[Instructions to follow] Reproduce, without any change, the span of lines from the opening of the records below to the line containing "- destruct s; simpl; try by left.", inclusive.

[Stored data]
========

(** Only [createWebRtcTransport] adds to the table and only the
    [dtlsstatechange] listener removes from it. *)
Lemma step_transports (i : Input) (st : State) :
  transports (step i st).1 = transports st
  \/ (exists sid roomName isProd router t w,
        i = FromSocket sid (CreateWebRtcTransport roomName isProd)
        /\ rooms st !! roomName = Some router
        /\ createWebRtcTransport (engine st) router (mkAppData sid isProd)
           = Ok (t, w)
        /\ transports (step i st).1
           = JsMap.set (transport_id t) t (transports st))
  \/ (exists transportId,
        i = DtlsStateChange transportId dtls_closed
        /\ transports (step i st).1 = JsMap.delete transportId (transports st)).
Proof.
  destruct i as [sid req|transportId s].
  - destruct req; simpl.
    + by left.
    + left. unfold on_join.
      destruct (2 <=? join_count (join_enqueue sid st)); [|done].
      unfold join_pop.
      destruct (Redis.rPop (pool (join_enqueue sid st))) as [r1 l1].
      cbn -[Redis.rPop].
      destruct (Redis.rPop l1) as [r2 l2]. unfold join_pair.
      destruct (truthy r1), (truthy r2); try done.
      cbn -[Redis.rPop].
      by destruct (createRouter (engine st) mediaCodecs) as [[router w]|e].
    + left. unfold on_getRouterRtpCapabilities.
      by destruct (rooms st !! roomName).
    + unfold on_createWebRtcTransport.
      destruct (rooms st !! roomName) as [router|] eqn:Hroom; [|by left].
      destruct (createWebRtcTransport _ _ _) as [[t w]|e] eqn:Hc; [|by left].
      right. left. by exists sid, roomName, isProducer0, router, t, w.
    + left. unfold on_connectTransport.
      destruct (JsMap.get _ _) as [t|]; [|done].
      by destruct (connect _ _ _).
    + left. unfold on_produce.
      destruct (JsMap.get _ _) as [t|]; [|done].
      by destruct (produce _ _ _ _) as [[p w]|e].
    + left. unfold on_consume.
      destruct (match rooms st !! roomName with Some _ => _ | None => _ end);
        [|done].
      destruct (find_recv_transport _ _) as [t|]; [|done].
      by destruct (consume _ _ _ _ _) as [[c w]|e].
    + by left.
    + left. unfold on_disconnect. simpl.
      by destruct (truthy (peerRooms st !! sid)).
  - destruct s; simpl; try by left.
    right. right. by exists transportId.
Qed.

Lemma run_transports_wf (tr : list Input) (st : State) :
  transports_wf (transports st) -> transports_wf (transports (run tr st).1).
Proof.
  revert st. induction tr as [|i tr IH]; intros st Hwf; [done|].
  simpl. specialize (IH (step i st).1).
  pose proof (step_transports i st) as Hstep.
  destruct (step i st) as [st1 o1]. simpl in *.
  destruct (run tr st1) as [st2 o2]. simpl in *. apply IH.
  destruct Hstep as [->|[(sid & rn & ip & router & t & w & _ & _ & _ & ->)
                        |(tid & _ & ->)]].
  - done.
  - by apply transports_wf_set.
  - by apply transports_wf_delete.
Qed.

Lemma reachable_transports_wf (tr : list Input) :
  transports_wf (transports (run tr initial).1).
Proof. apply run_transports_wf. split; constructor. Qed.

End Transports.

(** X4.  In every state the server can reach, the transport table holds
    no identifier twice and every transport is registered under its own
    identifier: a lookup by identifier returns the transport that carries
    it. *)
Theorem transports_keyed_by_id `{E : Engine} (tr : list Input) :
  NoDup (transport_ids (transports (run tr initial).1))
  /\ forall transportId t,
       JsMap.get transportId (transports (run tr initial).1) = Some t ->
       transport_id t = transportId.
Proof.
  destruct (reachable_transports_wf tr) as [Hnd Hkeys].
  split; [done|]. intros transportId t Hget.
  apply JsMap_get_entry in Hget. rewrite Forall_forall in Hkeys.
  by apply (Hkeys (transportId, t)).
Qed.

(** X5.  When [createWebRtcTransport] answers with transport parameters,
    the transport is registered under the identifier of the reply, it
    belongs to the requesting socket with the requested direction, every
    other identifier resolves as before, and [connectTransport] finds it. *)
Theorem createWebRtcTransport_registers `{E : Engine} (sid roomName : string)
    (isProd : bool) (st : State) (id ice candidates dtls : string) :
  (handle sid (CreateWebRtcTransport roomName isProd) st).2
    = [Reply (PTransport id ice candidates dtls)] ->
  let st' := (handle sid (CreateWebRtcTransport roomName isProd) st).1 in
  (exists t, JsMap.get id (transports st') = Some t
             /\ transport_id t = id
             /\ appData t = mkAppData sid isProd)
  /\ (forall other, other <> id ->
        JsMap.get other (transports st') = JsMap.get other (transports st))
  /\ (forall any d,
        replies (handle any (ConnectTransport id d) st').2
        <> [PError "Transport not found"]).
Proof.
  simpl. unfold on_createWebRtcTransport.
  destruct (rooms st !! roomName) as [router|]; [|discriminate].
  destruct (createWebRtcTransport _ _ _) as [[t w]|e] eqn:Hc; [|discriminate].
  simpl. intros [= <- _ _ _].
  split; [|split].
  - exists t. split; [apply JsMap_get_set_eq|]. split; [done|].
    by apply (createWebRtcTransport_appData _ _ _ _ _ Hc).
  - intros other Hne. by apply JsMap_get_set_ne.
  - intros any d. unfold on_connectTransport. simpl.
    rewrite JsMap_get_set_eq. by destruct (connect _ _ _).
Qed.

Lemma createWebRtcTransport_registers_witness :
  let st' := (handle (E := RefEngine.engine) "B"
                (CreateWebRtcTransport "room-A-B" false)
                (Scenario.after Scenario.produce_video)).1 in
  (exists t, JsMap.get "transport-3" (transports st') = Some t
             /\ transport_id t = "transport-3"
             /\ appData t = mkAppData "B" false)
  /\ (forall other, other <> "transport-3" ->
        JsMap.get other (transports st')
        = JsMap.get other (transports (Scenario.after Scenario.produce_video)))
  /\ (forall any d,
        replies (handle any (ConnectTransport "transport-3" d) st').2
        <> [PError "Transport not found"]).
Proof.
  apply (createWebRtcTransport_registers (E := RefEngine.engine) "B"
           "room-A-B" false (Scenario.after Scenario.produce_video)
           "transport-3" "ice" "candidates" "dtls").
  vm_compute. reflexivity.
Defined.

(** X6.  Once the [dtlsstatechange] listener has seen [closed] for a
    transport, the transport is gone from the table: [connectTransport] and
    [produce] on its identifier answer "Transport not found", while every
    other identifier resolves as before. *)
Theorem closed_transport_is_unregistered `{E : Engine} (tr : list Input)
    (transportId : string) :
  let before := (run tr initial).1 in
  let st := (run (tr ++ [DtlsStateChange transportId dtls_closed]) initial).1 in
  JsMap.get transportId (transports st) = None
  /\ (forall sid d,
        handle sid (ConnectTransport transportId d) st
        = (st, [Reply (PError "Transport not found")]))
  /\ (forall sid kind rtp,
        handle sid (Produce transportId kind rtp) st
        = (st, [Reply (PError "Transport not found")]))
  /\ (forall other, other <> transportId ->
        JsMap.get other (transports st) = JsMap.get other (transports before)).
Proof.
  intros before st.
  assert (Hst : transports st = JsMap.delete transportId (transports before)).
  { subst st before. rewrite run_app. simpl.
    by destruct (run tr initial) as [st1 o1]. }
  assert (Hget : JsMap.get transportId (transports st) = None).
  { rewrite Hst. apply JsMap_get_delete_eq.
    apply (reachable_transports_wf tr). }
  split; [done|]. split; [|split].
  - intros sid d. simpl. unfold on_connectTransport. by rewrite Hget.
  - intros sid kind rtp. simpl. unfold on_produce. by rewrite Hget.
  - intros other Hne. rewrite Hst. by apply JsMap_get_delete_ne.
Qed.

Lemma find_recv_transport_set (sid : string) (t : WebRtcTransport)
    (m : JsMap.t) :
  is_recv_transport_of sid t = true ->
  is_Some (find_recv_transport sid (JsMap.set (transport_id t) t m)).
Proof.
  intros Hrecv. unfold find_recv_transport, JsMap.values.
  induction m as [|[k' v'] m IH]; simpl.
  - rewrite Hrecv. by eexists.
  - destruct (decide (k' = transport_id t)); simpl.
    + rewrite Hrecv. by eexists.
    + destruct (is_recv_transport_of sid v'); [by eexists|apply IH].
Qed.

(** X7.  After [createWebRtcTransport] has answered a request for a
    receiving transport ([isProducer] false), the socket has a receive
    transport: [consume] will not answer "Receiving transport not found" for
    lack of one.  The transport [consume] picks always belongs to the
    consuming socket and is never a sending one. *)
Theorem recv_transport_available_after_create `{E : Engine}
    (sid roomName : string) (st : State) (id ice candidates dtls : string) :
  (handle sid (CreateWebRtcTransport roomName false) st).2
    = [Reply (PTransport id ice candidates dtls)] ->
  let st' := (handle sid (CreateWebRtcTransport roomName false) st).1 in
  is_Some (find_recv_transport sid (transports st'))
  /\ forall t, find_recv_transport sid (transports st') = Some t ->
       socketId (appData t) = sid /\ isProducer (appData t) = false.
Proof.
  simpl. unfold on_createWebRtcTransport.
  destruct (rooms st !! roomName) as [router|]; [|discriminate].
  destruct (createWebRtcTransport _ _ _) as [[t w]|e] eqn:Hc; [|discriminate].
  simpl. intros _. split.
  - apply find_recv_transport_set. unfold is_recv_transport_of.
    rewrite (createWebRtcTransport_appData _ _ _ _ _ Hc). simpl.
    by rewrite bool_decide_eq_true_2.
  - intros t' Hfind. unfold find_recv_transport in Hfind.
    apply find_some in Hfind as [_ Hrecv]. unfold is_recv_transport_of in Hrecv.
    apply andb_true_iff in Hrecv as [Hs Hp].
    apply bool_decide_eq_true_1 in Hs. by apply negb_true_iff in Hp.
Qed.

Lemma recv_transport_available_after_create_witness :
  let st' := (handle (E := RefEngine.engine) "B"
                (CreateWebRtcTransport "room-A-B" false)
                (Scenario.after Scenario.produce_video)).1 in
  is_Some (find_recv_transport "B" (transports st'))
  /\ forall t, find_recv_transport "B" (transports st') = Some t ->
       socketId (appData t) = "B" /\ isProducer (appData t) = false.
Proof.
  apply (recv_transport_available_after_create (E := RefEngine.engine) "B"
           "room-A-B" (Scenario.after Scenario.produce_video)
           "transport-3" "ice" "candidates" "dtls").
  vm_compute. reflexivity.
Defined.

(** X8.  [connectTransport] and [produce] have no [try]/[catch]: such a
    request is left without any reply exactly when its transport is
    registered and the engine call throws. *)
Theorem unanswered_connect_and_produce `{E : Engine} (sid transportId : string)
    (st : State) :
  (forall d,
     replies (handle sid (ConnectTransport transportId d) st).2 = []
     <-> exists t e, JsMap.get transportId (transports st) = Some t
                     /\ connect (engine st) t d = Throw e)
  /\ (forall kind rtp,
        replies (handle sid (Produce transportId kind rtp) st).2 = []
        <-> exists t e, JsMap.get transportId (transports st) = Some t
                        /\ produce (engine st) t kind rtp = Throw e).
Proof.
  split.
  - intros d. simpl. unfold on_connectTransport.
    destruct (JsMap.get transportId (transports st)) as [t|]; simpl.
    + destruct (connect (engine st) t d) as [w|e] eqn:Hc; simpl.
      * split; [discriminate|]. intros (t' & e & [= <-] & He). congruence.
      * split; [|done]. intros _. by exists t, e.
    + split; [discriminate|]. intros (t & e & Hget & _). discriminate.
  - intros kind rtp. simpl. unfold on_produce.
    destruct (JsMap.get transportId (transports st)) as [t|]; simpl.
    + destruct (produce (engine st) t kind rtp) as [[p w]|e] eqn:Hp; simpl.
      * split.
        -- destruct (truthy (peerRooms st !! sid)); discriminate.
        -- intros (t' & e & [= <-] & He). congruence.
      * split; [|done]. intros _. by exists t, e.
    + split; [discriminate|]. intros (t & e & Hget & _). discriminate.
Qed.

Lemma unanswered_connect_and_produce_witness :
  let t := mkTransport "t1" "ice" "candidates" "dtls" (mkAppData "A" true) in
  let st := set_transports [("t1", t)] (initial (E := DeadEngine.engine)) in
  replies (handle "A" (ConnectTransport "t1" "dtls") st).2 = []
  /\ replies (handle "A" (Produce "t1" video [Scenario.vp8]) st).2 = [].
Proof.
  intros t st. split.
  - apply (proj1 (unanswered_connect_and_produce (E := DeadEngine.engine)
                    "A" "t1" st)).
    by exists t, (JsError "worker closed").
  - apply (proj2 (unanswered_connect_and_produce (E := DeadEngine.engine)
                    "A" "t1" st)).
    by exists t, (JsError "worker closed").
Defined.

(** ** Matchmaking, continued *)

Section Index.
Context `{E : Engine}.

(** [join] either pairs, or leaves both tables alone. *)
Lemma on_join_index (sid : string) (cb : bool) (st : State) :
  (rooms (on_join sid cb st).1 = rooms st
   /\ peerRooms (on_join sid cb st).1 = peerRooms st
   /\ forall p x r, EmitTo p x (EvMatched r) ∉ (on_join sid cb st).2)
  \/ (pairing sid st (on_join sid cb st).1
      /\ forall p x r, EmitTo p x (EvMatched r) ∈ (on_join sid cb st).2 ->
           is_Some (rooms (on_join sid cb st).1 !! r)).
Proof.
  unfold on_join.
  destruct (2 <=? join_count (join_enqueue sid st)).
  2:{ left. split; [done|]. split; [done|]. intros p x r Hin.
      unfold join_waiting in Hin. destruct cb; simpl in Hin.
      - apply list_elem_of_singleton in Hin. discriminate.
      - by apply elem_of_nil in Hin. }
  unfold join_pop, join_enqueue, Redis.lPush. cbn -[Redis.rPop].
  destruct (Redis.rPop (sid :: pool st)) as [r1 l1] eqn:H1.
  cbn -[Redis.rPop].
  destruct (Redis.rPop l1) as [r2 l2] eqn:H2.
  unfold join_pair.
  destruct (truthy r1) as [p1|] eqn:Hp1.
  2:{ left. split; [done|]. split; [done|]. intros p x r Hin.
      by apply elem_of_nil in Hin. }
  destruct (truthy r2) as [p2|] eqn:Hp2.
  2:{ left. split; [done|]. split; [done|]. intros p x r Hin.
      by apply elem_of_nil in Hin. }
  cbn -[Redis.rPop].
  destruct (createRouter (engine st) mediaCodecs) as [[router w]|e].
  2:{ left. split; [done|]. split; [done|]. intros p x r Hin.
      apply list_elem_of_singleton in Hin. discriminate. }
  right. cbn -[Redis.rPop]. split.
  - exists p1, p2, router. cbn -[Redis.rPop].
    apply truthy_Some in Hp1 as ->. apply truthy_Some in Hp2 as ->.
    apply rPop_elem in H1. apply rPop_elem in H2. subst l1.
    rewrite H1, <- app_assoc. done.
  - intros p x r Hin.
    assert (r = roomName_of p1 p2) as ->.
    { apply elem_of_cons in Hin as [[= _ _ ->]|Hin]; [done|].
      apply list_elem_of_singleton in Hin. by injection Hin as _ _ ->. }
    rewrite lookup_insert_eq. by eexists.
Qed.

========

[Task result]
(** Only [createWebRtcTransport] adds to the table and only the
    [dtlsstatechange] listener removes from it. *)
Lemma step_transports (i : Input) (st : State) :
  transports (step i st).1 = transports st
  \/ (exists sid roomName isProd router t w,
        i = FromSocket sid (CreateWebRtcTransport roomName isProd)
        /\ rooms st !! roomName = Some router
        /\ createWebRtcTransport (engine st) router (mkAppData sid isProd)
           = Ok (t, w)
        /\ transports (step i st).1
           = JsMap.set (transport_id t) t (transports st))
  \/ (exists transportId,
        i = DtlsStateChange transportId dtls_closed
        /\ transports (step i st).1 = JsMap.delete transportId (transports st)).
Proof.
  destruct i as [sid req|transportId s].
  - destruct req; simpl.
    + by left.
    + left. unfold on_join.
      destruct (2 <=? join_count (join_enqueue sid st)); [|done].
      unfold join_pop.
      destruct (Redis.rPop (pool (join_enqueue sid st))) as [r1 l1].
      cbn -[Redis.rPop].
      destruct (Redis.rPop l1) as [r2 l2]. unfold join_pair.
      destruct (truthy r1), (truthy r2); try done.
      cbn -[Redis.rPop].
      by destruct (createRouter (engine st) mediaCodecs) as [[router w]|e].
    + left. unfold on_getRouterRtpCapabilities.
      by destruct (rooms st !! roomName).
    + unfold on_createWebRtcTransport.
      destruct (rooms st !! roomName) as [router|] eqn:Hroom; [|by left].
      destruct (createWebRtcTransport _ _ _) as [[t w]|e] eqn:Hc; [|by left].
      right. left. by exists sid, roomName, isProducer0, router, t, w.
    + left. unfold on_connectTransport.
      destruct (JsMap.get _ _) as [t|]; [|done].
      by destruct (connect _ _ _).
    + left. unfold on_produce.
      destruct (JsMap.get _ _) as [t|]; [|done].
      by destruct (produce _ _ _ _) as [[p w]|e].
    + left. unfold on_consume.
      destruct (match rooms st !! roomName with Some _ => _ | None => _ end);
        [|done].
      destruct (find_recv_transport _ _) as [t|]; [|done].
      by destruct (consume _ _ _ _ _) as [[c w]|e].
    + by left.
    + left. unfold on_disconnect. simpl.
      by destruct (truthy (peerRooms st !! sid)).
  - destruct s; simpl; try by left.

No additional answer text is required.